There are five recognized types of SM, indolent SM (ISM), smoldering SM (SSM), SM with an associated clonal hematopoietic non-MC disease (MC-AHN), aggressive SM (ASM), and MC leukemia (MCL). Diagnosing SM is complicated, so the prevalence is likely grossly underestimated. One major and one minor criterion or three minor criteria must be found, in order to make a diagnosis.
The proliferation of mast cells happens when the stem cell factor binds to the extracellular domain of the KIT receptor. In SM, this happens at an uncontrolled rate, leading to mast cell infiltration to organs.
Mast cells express the KIT receptor which ultimately is responsible for development, proliferation, maturation, survival and mediator release from mast cells. Mast cells are usually regulated by availability of the KIT ligand stem cell factor (SCF), but when the gain-of-function receptor is present, there is uncontrolled cell proliferation which can lead to autonomous growth of mast cells, ultimately contributing to the disease. There have been documented instances of abnormal kinase activity of the KIT in systemic mastocytosis, as well as other malignancies, such as germ cell tumors and AML.

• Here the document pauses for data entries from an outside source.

Lemma transform_skeleton (a b : num) (cs cs' : list Contour.t) :
  mapM (transform_contour op a b) cs = Ok cs' ->
  skeleton (Path.mk cs') = skeleton (Path.mk cs).
Proof.
  intros H. apply mapM_Ok_Forall2 in H. unfold skeleton. simpl.
  induction H as [|c c' cs cs' Hc _ IH]; simpl; [reflexivity|].
  unfold transform_contour in Hc. apply bind_Ok in Hc as (ps' & Hps & Hc).
  injection Hc as <-. simpl.
  now rewrite (transform_points_attrs _ _ _ _ Hps), IH.
Qed.

Hypothesis op_float_ready :
  forall v f, float_ready v = true -> exists w, op v (NFloat f) = Ok w.

Lemma transform_total (f g : float) (cs : list Contour.t) :
  all_coords float_ready (Path.mk cs) = true ->
  exists cs', mapM (transform_contour op (NFloat f) (NFloat g)) cs = Ok cs'.
Proof.
  unfold all_coords. simpl.
  induction cs as [|c cs IH]; simpl; intros H; [now exists []|].
  apply andb_true_iff in H as [Hc Hcs].
  destruct (IH Hcs) as (cs' & Hcs').
  assert (exists ps', mapM (transform_point op (NFloat f) (NFloat g))
                           (Contour.points c) = Ok ps') as (ps' & Hps').
  { clear -Hc op_float_ready. induction (Contour.points c) as [|p ps IHp];
      simpl in *; [now exists []|].
    apply andb_true_iff in Hc as [Hp Hps].
    apply andb_true_iff in Hp as [Hx Hy].
    destruct (IHp Hps) as (ps' & ->).
    unfold transform_point at 1.
    destruct (op_float_ready _ f Hx) as (x & ->).
    destruct (op_float_ready _ g Hy) as (y & ->). simpl. eauto. }
  unfold transform_contour at 1. rewrite Hps'. simpl. rewrite Hcs'. simpl. eauto.
Qed.

End Transform.

Lemma skeleton_counts (o o' : Path.t) :
  skeleton o' = skeleton o ->
  List.length (Path.contours o') = List.length (Path.contours o) /\
  point_counts o' = point_counts o.
Proof.
  unfold skeleton, point_counts. intros H. split.
  - apply (f_equal (@List.length _)) in H. now rewrite !length_map in H.
  - revert H. generalize (Path.contours o). generalize (Path.contours o').
    induction l as [|c' l IH]; intros [|c l0]; simpl; intros H;
      try discriminate; [reflexivity|].
    injection H as _ Hps Hl. f_equal; [|now apply IH].
    apply (f_equal (@List.length _)) in Hps. now rewrite !length_map in Hps.
Qed.

Lemma num_binop_float_ready opz opf (v : pyval) (f : float) :
  float_ready v = true ->
  exists w, match as_num v with
            | Some a => num_binop opz opf a (NFloat f)
            | None => Raise (TypeError EmptyString)
            end = Ok w.
Proof.
  unfold float_ready. destruct (as_num v) as [a|]; [|discriminate].
  destruct (to_float a) as [x|e] eqn:Ha; [|discriminate]. intros _.
  unfold num_binop. destruct a; rewrite Ha; simpl; eauto.
Qed.

Lemma py_add_float_ready (v : pyval) (f : float) :
  float_ready v = true -> exists w, py_add v (NFloat f) = Ok w.
Proof.
  intros H. destruct (num_binop_float_ready Z.add PrimFloat.add v f H) as (w & Hw).
  exists w. unfold py_add. destruct (as_num v); [exact Hw | discriminate].
Qed.

Lemma py_mul_float_ready (v : pyval) (f : float) :
  float_ready v = true -> exists w, py_mul v (NFloat f) = Ok w.
Proof.
  intros H. destruct (num_binop_float_ready Z.mul PrimFloat.mul v f H) as (w & Hw).
  exists w. unfold py_mul. destruct (as_num v); [exact Hw | discriminate].
Qed.

(** C8: [translate] and [scale] are structure-preserving.  Whatever outline
    they return has the same contour count, the same point count in each
    contour, the same [is_closed] flag on each contour and the same segment
    type and smooth value on each point as the input; and on an outline
    with float (or float-convertible) coordinates they do return an
    outline, for all float parameters. *)
Theorem translate_scale_preserve_structure :
  forall (o : Path.t) (a b : num),
    (forall o', Path.translate o a b = Ok o' \/ Path.scale o a b = Ok o' ->
       skeleton o' = skeleton o /\
       List.length (Path.contours o') = List.length (Path.contours o) /\
       point_counts o' = point_counts o) /\
    (all_coords float_ready o = true ->
     forall f g : float,
       (exists o', Path.translate o (NFloat f) (NFloat g) = Ok o') /\
       (exists o', Path.scale o (NFloat f) (NFloat g) = Ok o')).
Proof.
  intros [cs] a b. split.
  - intros [cs'] H.
    assert (skeleton (Path.mk cs') = skeleton (Path.mk cs)) as Hs.
    { destruct H as [H|H].
      - unfold Path.translate in H. apply bind_Ok in H as (l & Hl & H).
        injection H as <-. exact (transform_skeleton py_add a b cs l Hl).
      - unfold Path.scale in H. apply bind_Ok in H as (l & Hl & H).
        injection H as <-. exact (transform_skeleton py_mul a b cs l Hl). }
    split; [exact Hs | now apply skeleton_counts].
  - intros H f g. split.
    + destruct (transform_total py_add py_add_float_ready f g cs H) as (cs' & Hcs').
      exists (Path.mk cs'). unfold Path.translate. simpl.
      change (mapM (Path.translate_contour (NFloat f) (NFloat g)) cs)
        with (mapM (transform_contour py_add (NFloat f) (NFloat g)) cs).
      now rewrite Hcs'.
    + destruct (transform_total py_mul py_mul_float_ready f g cs H) as (cs' & Hcs').
      exists (Path.mk cs'). unfold Path.scale. simpl.
      change (mapM (Path.scale_contour (NFloat f) (NFloat g)) cs)
        with (mapM (transform_contour py_mul (NFloat f) (NFloat g)) cs).
      now rewrite Hcs'.
Qed.

Lemma translate_scale_preserve_structure_witness :
  exists o1 o2,
    Path.translate mixed_path (NFloat 1.5) (NFloat 2) = Ok o1 /\
    Path.scale mixed_path (NFloat 1.5) (NFloat 2) = Ok o2 /\
    skeleton o1 = skeleton mixed_path /\ skeleton o2 = skeleton mixed_path /\
    point_counts o1 = [2%nat] /\ point_counts o2 = [2%nat].
Proof.
  destruct (translate_scale_preserve_structure mixed_path (NFloat 1.5) (NFloat 2))
    as (S & T).
  destruct (T eq_refl 1.5%float 2%float) as ((o1 & H1) & (o2 & H2)).
  exists o1, o2.
  destruct (S o1 (or_introl H1)) as (S1 & _ & C1).
  destruct (S o2 (or_intror H2)) as (S2 & _ & C2).
  repeat split; auto.
Defined.

(** ** Decode reads the schema keys only *)

Lemma mapM_Forall2 {A B : Type} (f : A -> result B) (R : A -> A -> Prop) :
  (forall a a', R a a' -> f a = f a') ->
  forall l l', Forall2 R l l' -> mapM f l = mapM f l'.
Proof.
  intros HR l l' H. induction H as [|a a' l l' Ha _ IH]; simpl; [reflexivity|].
  now rewrite (HR _ _ Ha), IH.
Qed.

Lemma Point_from_dict_agree (v1 v2 : pyval) :
  agree_point v1 v2 -> Point.from_dict v1 = Point.from_dict v2.
Proof.
  intros [v|d1 d2 Hx Hy Ht Hs]; [reflexivity|].
  rewrite !Point_from_dict_dict. unfold point_of. now rewrite Hx, Hy, Ht, Hs.
Qed.

Lemma Contour_from_dict_agree (v1 v2 : pyval) :
  agree_contour v1 v2 -> Contour.from_dict v1 = Contour.from_dict v2.
Proof.
  intros [v|d1 d2 Hc Hp]; [reflexivity|].
  unfold Contour.from_dict. rewrite !py_get_dict, Hc.
  inversion Hp as [o Ho1 Ho2|l1 l2 Hl Ho1 Ho2]; [reflexivity|]. simpl.
  now rewrite (mapM_Forall2 _ _ Point_from_dict_agree _ _ Hl).
Qed.

Lemma Path_from_dict_agree (d1 d2 : list (string * pyval)) :
  agree_outline d1 d2 -> Path.from_dict (VDict d1) = Path.from_dict (VDict d2).
Proof.
  unfold agree_outline, Path.from_dict. intros H. rewrite !py_get_dict.
  inversion H as [o Ho1 Ho2|l1 l2 Hl Ho1 Ho2]; [reflexivity|]. simpl.
  now rewrite (mapM_Forall2 _ _ Contour_from_dict_agree _ _ Hl).
Qed.

(** Each method of the processor looks at a mapping through [from_dict] only. *)
Lemma processor_from_dict_only (json_loads : string -> result pyval)
      (d1 d2 : list (string * pyval)) (a b : num) :
  Path.from_dict (VDict d1) = Path.from_dict (VDict d2) ->
  path_bounds json_loads (VDict d1) = path_bounds json_loads (VDict d2) /\
  path_translate json_loads (VDict d1) a b = path_translate json_loads (VDict d2) a b /\
  path_scale json_loads (VDict d1) a b = path_scale json_loads (VDict d2) a b /\
  path_validate json_loads (VDict d1) = path_validate json_loads (VDict d2) /\
  path_info json_loads (VDict d1) = path_info json_loads (VDict d2).
Proof.
  intros H.
  assert (path_validate json_loads (VDict d1) = path_validate json_loads (VDict d2))
    as Hv by (unfold path_validate; simpl; now rewrite H).
  unfold path_bounds, path_translate, path_scale, path_info. simpl.
  rewrite Hv, H. auto.
Qed.

(** A string is handled as the object it parses to. *)
Lemma processor_parsed (json_loads : string -> result pyval)
      (s : string) (d : list (string * pyval)) (a b : num) :
  json_loads s = Ok (VDict d) ->
  path_bounds json_loads (VStr s) = path_bounds json_loads (VDict d) /\
  path_translate json_loads (VStr s) a b = path_translate json_loads (VDict d) a b /\
  path_scale json_loads (VStr s) a b = path_scale json_loads (VDict d) a b /\
  path_validate json_loads (VStr s) = path_validate json_loads (VDict d) /\
  path_info json_loads (VStr s) = path_info json_loads (VDict d).
Proof.
  intros H.
  unfold path_bounds, path_translate, path_scale, path_validate, path_info.
  simpl. rewrite H. simpl. auto.
Qed.

(** C10: decode depends on the schema keys only.  Two input mappings that
    agree, level by level, on [contours], [points], [isClosed], [x], [y],
    [type] and [smooth] decode to the same outline (or fail alike), whatever
    other keys they carry; so every entry point returns the same string for
    two texts that parse to such mappings. *)
Theorem decode_ignores_unknown_keys :
  forall d1 d2 : list (string * pyval),
    agree_outline d1 d2 ->
    Path.from_dict (VDict d1) = Path.from_dict (VDict d2) /\
    forall json_loads json_dumps s1 s2 a b,
      json_loads s1 = Ok (VDict d1) ->
      json_loads s2 = Ok (VDict d2) ->
      wasm_path_bounds json_loads json_dumps s1
        = wasm_path_bounds json_loads json_dumps s2 /\
      wasm_path_translate json_loads json_dumps s1 a b
        = wasm_path_translate json_loads json_dumps s2 a b /\
      wasm_path_scale json_loads json_dumps s1 a b
        = wasm_path_scale json_loads json_dumps s2 a b /\
      wasm_path_validate json_loads json_dumps s1
        = wasm_path_validate json_loads json_dumps s2 /\
      wasm_path_info json_loads json_dumps s1
        = wasm_path_info json_loads json_dumps s2.
Proof.
  intros d1 d2 H. apply Path_from_dict_agree in H. split; [exact H|].
  intros json_loads json_dumps s1 s2 a b H1 H2.
  destruct (processor_parsed json_loads s1 d1 a b H1) as (B1 & T1 & S1 & V1 & I1).
  destruct (processor_parsed json_loads s2 d2 a b H2) as (B2 & T2 & S2 & V2 & I2).
  destruct (processor_from_dict_only json_loads d1 d2 a b H) as (B & T & S & V & I).
  unfold wasm_path_bounds, wasm_path_translate, wasm_path_scale,
    wasm_path_validate, wasm_path_info.
  rewrite B1, B2, B, T1, T2, T, S1, S2, S, V1, V2, V, I1, I2, I. auto.
Qed.

Lemma decode_ignores_unknown_keys_witness :
  agree_outline mapping_plain mapping_extra /\
  Path.from_dict (VDict mapping_plain) = Path.from_dict (VDict mapping_extra) /\
  forall json_dumps a b,
    wasm_path_info
      (loads_table [(text_plain, VDict mapping_plain);
                    (text_extra, VDict mapping_extra)]) json_dumps text_plain
    = wasm_path_info
      (loads_table [(text_plain, VDict mapping_plain);
                    (text_extra, VDict mapping_extra)]) json_dumps text_extra /\
    wasm_path_translate
      (loads_table [(text_plain, VDict mapping_plain);
                    (text_extra, VDict mapping_extra)]) json_dumps text_plain a b
    = wasm_path_translate
      (loads_table [(text_plain, VDict mapping_plain);
                    (text_extra, VDict mapping_extra)]) json_dumps text_extra a b.
Proof.
  assert (agree_outline mapping_plain mapping_extra) as H.
  { apply agree_seq_list. repeat constructor. }
  split; [exact H|].
  split; [exact (proj1 (decode_ignores_unknown_keys _ _ H))|].
  intros json_dumps a b.
  destruct (proj2 (decode_ignores_unknown_keys _ _ H)
              (loads_table [(text_plain, VDict mapping_plain);
                            (text_extra, VDict mapping_extra)])
              json_dumps text_plain text_extra a b eq_refl eq_refl)
    as (_ & T & _ & _ & I).
  split; [exact I | exact T].
Defined.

The mutations primarily seen are in the activation loop or the juxtamembrane domain (JMD). It is important to know where the mutation occurs, as therapies can differ. For example, tyrosine kinase inhibitors can be effective in the JMD mutation, but not the activation loop mutation.

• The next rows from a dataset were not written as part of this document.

Lemma submit_tx_slot env j seen j' hash resp w :
  slot j seen w →
  (j' = j → seen = false) →
  slot j (seen || bool_decide (j' = j)) (snd (submit_tx env resp j' hash w)) ∧
  moves_forward j w (snd (submit_tx env resp j' hash w)).
Proof.
  intros Hslot Hguard.
  assert (Hseen : seen || bool_decide (j' = j) = false → seen = false)
    by (by intros [? _]%orb_false_iff).
  unfold submit_tx.
  destruct (jobs w !! j') as [job|] eqn:Hjob;
    [|by apply (slot_same j seen)].
  destruct (nonempty (SELLER_ADDRESS env)) as [seller|];
    [|by apply (slot_same j seen)].
  destruct (int_getenv (PAYMENT_AMOUNT env) 10000000) as [required|];
    [|by apply (slot_same j seen)].
  destruct (verify_transaction_pay_to_address resp hash seller required)
    as [v|c d|e]; [|by apply (slot_same j seen)..].
  destruct (decide (j' = j)) as [->|Hne].
  - (* a proof for [j]: the first one, so the payment is pending *)
    pose proof (Hguard eq_refl) as ->.
    destruct Hslot as [Hh Hslot]. rewrite Hjob in Hslot.
    destruct Hslot as [Hphase Hpend].
    destruct (pending_phase _ _ _ Hphase (Hpend eq_refl))
      as (Hst & Hres & Herr & Hc & Hs).
    rewrite bool_decide_eq_true_2 by done. cbn [orb].
    destruct (ok v); cbn [negb]; world_simpl.
    + apply (slot_update j true w _ job
               (set_tx_hash (Some hash)
                  (set_payment_status (Some "completed") job)));
        [done|done| | |done|apply forward_refl].
      * world_simpl. by rewrite !lookup_alter_eq, Hjob.
      * world_simpl. rewrite tasks_of_snoc, Hc, Hs.
        rewrite belongs_own by done.
        unfold job_phase. world_simpl. rewrite Hst. intuition.
    + apply (slot_update j true w _ job
               (set_status failed (set_payment_status (Some "failed") job)));
        [done|done| | |done|by rewrite Hst].
      * world_simpl. by rewrite !lookup_alter_eq, Hjob.
      * world_simpl. rewrite Hc, Hs. unfold job_phase. world_simpl.
        intuition.
  - (* a proof for another job *)
    destruct (ok v); cbn [negb]; world_simpl;
      (apply (slot_same j seen); [done|done| | |done|done]); world_simpl.
    + by rewrite !lookup_alter_ne.
    + rewrite tasks_of_snoc, belongs_other by (cbn; congruence). lia.
    + by rewrite !lookup_alter_ne.
    + done.
Qed.

Lemma task_start_slot j seen w :
  slot j seen w →
  slot j seen (task_start w) ∧ moves_forward j w (task_start w).
Proof.
  intros Hslot. unfold task_start.
  destruct (created w) as [|t rest] eqn:Hq; [by apply (slot_same j seen)|].
  unfold handle_payment_status_enter. world_simpl.
  destruct (decide (task_job_id t = j)) as [Heq|Hne].
  - (* the task of [j] *)
    assert (Hone : tasks_of j (created w) = S (tasks_of j rest)).
    { rewrite Hq, tasks_of_cons. by rewrite belongs_own. }
    destruct (slot_known j seen w Hslot) as (job & Hjob & Hphase & Hpend);
      [lia|].
    destruct (created_phase _ _ _ Hphase)
      as (Hst & Hres & Herr & Hp & Hc & Hs); [lia|].
    rewrite Heq, Hjob.
    apply (slot_update j seen w _ job (set_status running job));
      [apply Hslot|done| | | |by rewrite Hst].
    + world_simpl. by rewrite lookup_alter_eq, Hjob.
    + world_simpl. rewrite tasks_of_snoc, Hs.
      rewrite belongs_own by done.
      assert (tasks_of j rest = 0%nat) as -> by lia.
      unfold job_phase. world_simpl. intuition.
    + intros Hseen. world_simpl. rewrite (Hpend Hseen) in Hp. discriminate.
  - (* the task of another job, started or dropped *)
    assert (Hrest : tasks_of j rest = tasks_of j (created w)).
    { rewrite Hq, tasks_of_cons, belongs_other by done. done. }
    destruct (jobs w !! task_job_id t) as [job0|] eqn:Hjob0;
      (apply (slot_same j seen); [done|done| | | |done]); world_simpl;
      try done.
    + by rewrite lookup_alter_ne.
    + rewrite tasks_of_snoc, belongs_other by done. lia.
Qed.

Lemma task_resume_slot env j seen i out cr w :
  slot j seen w →
  slot j seen (task_resume env i out cr w) ∧
  moves_forward j w (task_resume env i out cr w).
Proof.
  intros Hslot. unfold task_resume.
  destruct (suspended w !! i) as [t|] eqn:Hi; [|by apply (slot_same j seen)].
  pose proof (tasks_of_delete j _ _ _ Hi) as Hdel.
  destruct (decide (task_job_id t = j)) as [Heq|Hne].
  - (* the task of [j] *)
    rewrite belongs_own in Hdel by done.
    destruct (slot_known j seen w Hslot) as (job & Hjob & Hphase & Hpend);
      [lia|].
    destruct (suspended_phase _ _ _ Hphase)
      as (Hst & Hres & Herr & Hp & Hc & Hs); [lia|].
    rewrite Heq.
    destruct (resume_effect env out cr j (task_payment_id t)
                (with_suspended (delete i) w) job)
      as (w' & job' & Hrun & Hjobs & Hh' & Hc' & Hs' & Hout);
      [apply Hslot|exact Hjob|].
    rewrite Hrun. world_simpl_in Hjobs. world_simpl_in Hc'.
    world_simpl_in Hs'.
    apply (slot_update j seen w w' job job'); [done|done| | | |].
    + by rewrite Hjobs, lookup_insert_eq.
    + rewrite Hc', Hs', Hc.
      assert (tasks_of j (delete i (suspended w)) = 0%nat) as -> by lia.
      unfold job_phase.
      destruct out as [r|e]; destruct Hout as (-> & Hr' & He' & Hp').
      * rewrite Hr', He', Hp', Herr. intuition.
      * rewrite Hr', He', Hp', Hres, Hp. intuition.
    + intros Hseen. rewrite (Hpend Hseen) in Hp. discriminate.
    + rewrite Hst. by destruct out; destruct Hout as (-> & _).
  - (* the task of another job, finished or lost *)
    rewrite belongs_other in Hdel by done.
    destruct (jobs w !! task_job_id t) as [job0|] eqn:Hjob0.
    + destruct (RunCoverage.resume_no_handle env out cr (task_job_id t)
                  (task_payment_id t) (with_suspended (delete i) w) job0)
        as (w' & Hrun & Ej & Ep & _ & Ec & Es & _);
        [apply Hslot|exact Hjob0|].
      rewrite Hrun. world_simpl_in Ej. world_simpl_in Ep.
      world_simpl_in Ec. world_simpl_in Es.
      apply (slot_same j seen); [done|done| | | |done].
      * by rewrite Ej, lookup_insert_ne.
      * by rewrite Ec.
      * rewrite Es. lia.
    + unfold handle_payment_status_resume. world_simpl. rewrite Hjob0.
      apply (slot_same j seen); [done|done|done|done| |done].
      world_simpl. lia.
Qed.

(** One operation keeps the invariant of job [j], provided a proof for
    [j] is the first one; the other jobs are free. *)
Lemma step_slot env j seen w op :
  slot j seen w → fresh_id w op = true →
  (is_proof_for j op = true → seen = false) →
  slot j (seen || is_proof_for j op) (step env w op) ∧
  moves_forward j w (step env w op).
Proof.
  intros Hslot Hfresh Hguard.
  destruct op as [j' d|j' hash resp|j' chk| |i out cr|d out];
    cbn [step is_proof_for] in *; rewrite ?orb_false_r.
  - apply start_job_slot; [done|]. by apply bool_decide_eq_true in Hfresh.
  - apply submit_tx_slot; [done|].
    intros ->. apply Hguard. by apply bool_decide_eq_true_2.
  - rewrite RunCoverage.status_query_noop
      by (destruct Hslot as [-> _]; apply lookup_empty).
    by apply (slot_same j seen).
  - by apply task_start_slot.
  - by apply task_resume_slot.
  - by apply (slot_same j seen).
Qed.

Lemma proofs_for_cons j op ops :
  proofs_for j (op :: ops)
  = ((if is_proof_for j op then 1 else 0) + proofs_for j ops)%nat.
Proof.
  unfold proofs_for. rewrite filter_cons.
  destruct (is_proof_for j op); case_decide; done.
Qed.

Lemma proofs_for_app j ops1 ops2 :
  proofs_for j (ops1 ++ ops2) = (proofs_for j ops1 + proofs_for j ops2)%nat.
Proof. unfold proofs_for. by rewrite filter_app, length_app. Qed.

Lemma moves_forward_trans j w1 w2 w3 :
  moves_forward j w1 w2 → moves_forward j w2 w3 → moves_forward j w1 w3.
Proof.
  intros H12 H23 job Hjob.
  destruct (H12 job Hjob) as (job2 & Hjob2 & Hf2).
  destruct (H23 job2 Hjob2) as (job3 & Hjob3 & Hf3).
  exists job3. split; [done|]. by eapply forward_trans.
Qed.

Lemma slot_initial j : slot j false initial.
Proof. split; [done|]. cbn. by rewrite lookup_empty. Qed.

(** Along a run with fresh ids in which job [j] receives at most one
    proof, the invariant of [j] holds and its status never moves back. *)
Lemma run_slot env j ops :
  ∀ seen w, slot j seen w → feasible env w ops = true →
    (proofs_for j ops + (if seen then 1 else 0) ≤ 1)%nat →
    ∃ seen', slot j seen' (run env w ops) ∧
             moves_forward j w (run env w ops) ∧
             (seen' = true → seen = true ∨ (1 ≤ proofs_for j ops)%nat).
Proof.
  induction ops as [|op ops IH]; intros seen w Hslot Hops Hbudget.
  - exists seen. split; [done|]. split; [|by left].
    intros job Hjob. exists job. split; [done|apply forward_refl].
  - unfold feasible in Hops. cbn [all_along] in Hops.
    apply andb_true_iff in Hops as [Hfresh Hrest].
    rewrite proofs_for_cons in Hbudget |- *.
    destruct (step_slot env j seen w op Hslot Hfresh) as [Hslot' Hfwd'].
    { intros Hp. rewrite Hp in Hbudget. destruct seen; [lia|done]. }
    destruct (IH _ _ Hslot' Hrest) as (seen' & Hslot'' & Hfwd'' & Hseen).
    { destruct seen, (is_proof_for j op); cbn; lia. }
    exists seen'. split; [exact Hslot''|]. split.
    + by eapply moves_forward_trans.
    + intros Hs. destruct (Hseen Hs) as [Hor|Hone]; [|right; lia].
      apply orb_true_iff in Hor as [?|Hp]; [by left|].
      right. rewrite Hp. lia.
Qed.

Other gene mutations besides KIT have been seen in patients (up to 60%) with advanced SM. Many patients with SM-AHN are documented as having other gene mutations, while very few SSM and ISM patients have documented additional mutations. What these other mutations mean exactly, are still being investigated.
Diagnostic Considerations with KIT Mutations
When systemic mastocytosis is suspected, bone marrow cells are collected and a mutation analysis is performed, looking specifically for KIT mutations. The D816V mutation is seen in approximately 80% of SM patients, and therefore is used for standard testing and diagnosis. Being able to accurately identify this mutation will allow for more specific diagnosis and targeted treatment options.
Advancements in gene mutation analysis allows researchers and clinicians to classify three subgroups: (1) patients with MC-restricted KIT D816V; (2) patients with multilineage KIT D816V-involvement; and (3) patients with multi-mutated disease. Further classifying patients in these ways allows clinicians and researchers to target treatments that work for or against these patients, ultimately leading to better patient outcomes.